COVID-19 and the push to online learning: Reflections from 5 countries.

Teräs, Marko, Teräs, Hanna, Arinto, Patricia, Brunton, James, Daryono, Daryono and Subramaniam, Thirumeni (2020) COVID-19 and the push to online learning: Reflections from 5 countries. Digital Culture & Education. ISSN 1836-8301


A unique characteristic of the COVID-19 pandemic is that it has swept over the entire globe more or less at the same time. Millions of students and teachers have experienced a push to online learning in an attempt to slow down the spreading of the virus. Education technology providers seem to have benefitted from this sudden turn of events: the Internet is suddenly filled with providers offering their services and products as a solution to the situation (Teräs, Suoranta, Teräs & Curcher, forthcoming). The global trends of digitalization and datafication of education seem to have taken a leap forward, as the critical voices are being smothered by the necessity of the situation. Education technology now looks like a saviour of the entire education sector.

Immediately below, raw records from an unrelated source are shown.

(** The offsets of the cues in tenths of a second. *)
Definition glitchTenths : list Z := [5; 40].

Definition textRevealTenths : list Z :=
  [ 1; 50; 100; 105; 150; 155; 200; 215; 260; 275;
    322; 335; 348; 360; 382; 395; 408; 420; 440; 450; 500; 510;
    560; 575; 585; 610; 625; 635; 660; 675; 710; 725;
    765; 785; 835; 855 ].

(** [P i] holds of [s], [P (i+1)] of the next state, and so on for [n]
    ticks. *)
Fixpoint allAlongFrom (P : nat -> State -> bool) (i n : nat) (s : State)
  : bool :=
  P i s && match n with
           | O => true
           | S k => allAlongFrom P (S i) k (step s Tick)
           end.

(** Every cue with its offset as a number. *)
Definition cueTable : list (Z * Num.number) :=
  map (fun k => (k, Num.dec k 1)) (glitchTenths ++ textRevealTenths).

(** Tick [n] of the run is on schedule: a cue is within tolerance exactly
    when [n] is its offset in tenths. *)
Definition cuesOnSchedule (n : nat) (s : State) : bool :=
  forallb (fun kt => Bool.eqb (near (currentTime s) (snd kt))
                              (Z.eqb (Z.of_nat n) (fst kt)))
          cueTable.

(** The scene shown on tick [n] is one whose window, in tenths, contains
    [n] or ends at [n]; from tick 901 on none is shown. *)
Definition sceneOnSchedule (n : nat) (s : State) : bool :=
  match visibleScenes s with
  | [w] => Z.leb (10 * fst w) (Z.of_nat n) && Z.leb (Z.of_nat n) (10 * snd w)
  | [] => Z.ltb 900 (Z.of_nat n)
  | _ => false
  end.

(** The bar is between 0 and 100, short of 100, and wider after the next
    step of the clock. *)
Definition progressOnSchedule (s : State) : bool :=
  let w := progressWidth (currentTime s) in
  Num.leb (Num.ofZ 0) w && Num.ltb w (Num.ofZ 100) &&
  Num.ltb w (progressWidth (Num.add (currentTime s) tickStep)).

Definition audioReady (s : State) : bool :=
  glitchAudioRef s && errorGlitchRef s && endingBgRef s.

Definition onSchedule (n : nat) (s : State) : bool :=
  cuesOnSchedule n s && sceneOnSchedule n s && progressOnSchedule s &&
  audioReady s.

End EndingSceneUse.

(* ------------------------------------------------------------------ *)
(** ** src/components/EndingScene.tsx, after the sequence: the final
       card, its two buttons and the send-off screens *)

Module SendOff.

Import EndingScene.

(** What a pending [setTimeout] of the send-off effect does when it fires
    (lines 104 and 106). *)
Inductive TimerAction :=
| ToSendoff2
| CallRestart (onRestart : nat).

Definition TimerAction_eq_dec (a b : TimerAction) : {a = b} + {a <> b}.
Proof. repeat decide equality. Defined.

(** The whole component: the state of the timeline, the identity of the
    [onRestart] prop of the last render, the live timeouts, what React keeps
    for the send-off effect, the [html2canvas] promises still pending, and
    the calls of [onRestart] made so far. *)
Record State := mkState {
  timeline : EndingScene.State;
  onRestartProp : nat;
  timeouts : list (nat * TimerAction);
  nextTimeout : nat;
  sendCleanup : option nat;
  sendDeps : option (Status * nat);
  downloads : nat;
  restartCalls : list nat
}.

Definition withTimeline (t : EndingScene.State) (s : State) : State :=
  mkState t (onRestartProp s) (timeouts s) (nextTimeout s) (sendCleanup s)
    (sendDeps s) (downloads s) (restartCalls s).

Definition clearTimeout (id : option nat) (s : State) : State :=
  mkState (timeline s) (onRestartProp s)
    (match id with
     | Some i => filter (fun t => negb (Nat.eqb (fst t) i)) (timeouts s)
     | None => timeouts s
     end)
    (nextTimeout s) (sendCleanup s) (sendDeps s) (downloads s)
    (restartCalls s).

Definition setTimeout (a : TimerAction) (s : State) : State :=
  mkState (timeline s) (onRestartProp s)
    ((nextTimeout s, a) :: timeouts s) (S (nextTimeout s))
    (Some (nextTimeout s)) (sendDeps s) (downloads s) (restartCalls s).

Definition noTimeout (s : State) : State :=
  mkState (timeline s) (onRestartProp s) (timeouts s) (nextTimeout s)
    None (sendDeps s) (downloads s) (restartCalls s).

Definition setSendDeps (d : option (Status * nat)) (s : State) : State :=
  mkState (timeline s) (onRestartProp s) (timeouts s) (nextTimeout s)
    (sendCleanup s) d (downloads s) (restartCalls s).

(** Lines 100-110, for a render with status [st].  The cleanup clears the
    timeout the run has set; when it has set none it clears [undefined]. *)
Definition sendOffEffect (st : Status) (s : State) : State :=
  match st with
  | sendoff => setTimeout ToSendoff2 s
  | sendoff2 => setTimeout (CallRestart (onRestartProp s)) s
  | _ => noTimeout s
  end.

Definition sendDepsChanged (st : Status) (s : State) : bool :=
  match sendDeps s with
  | None => true
  | Some (st', k) =>
      negb (if Status_eq_dec st' st then Nat.eqb k (onRestartProp s)
            else false)
  end.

However, the situation is far more complex, and the impact of the push to online is vastly different in different contexts. In this reflective piece, academics from five countries; Indonesia, Malaysia, Philippines, Ireland, and Finland share their experience with the “pivot online” as the situation is still ongoing. The reflections reveal a complex set of challenges, consisting on one hand of questions of access, digital divide and equity, and on the other hand on pedagogy, academic practice and policy.

In all five countries, the situation is likely to have a lasting impact on higher education. While we welcome this unique opportunity to develop educational policy and practice, we worry that the urgency of the situation may lead to hasty, techno-deterministic “panic mode” solutions (see also Teräs, Suoranta, Teräs & Curcher, forthcoming). This article is an attempt to look at the “pivot online” and the digitalization of education from a more critical and contextual perspective than the grand narrative of the prevailing “ed-tech speak” that has taken a boost from the COVID-19 situation.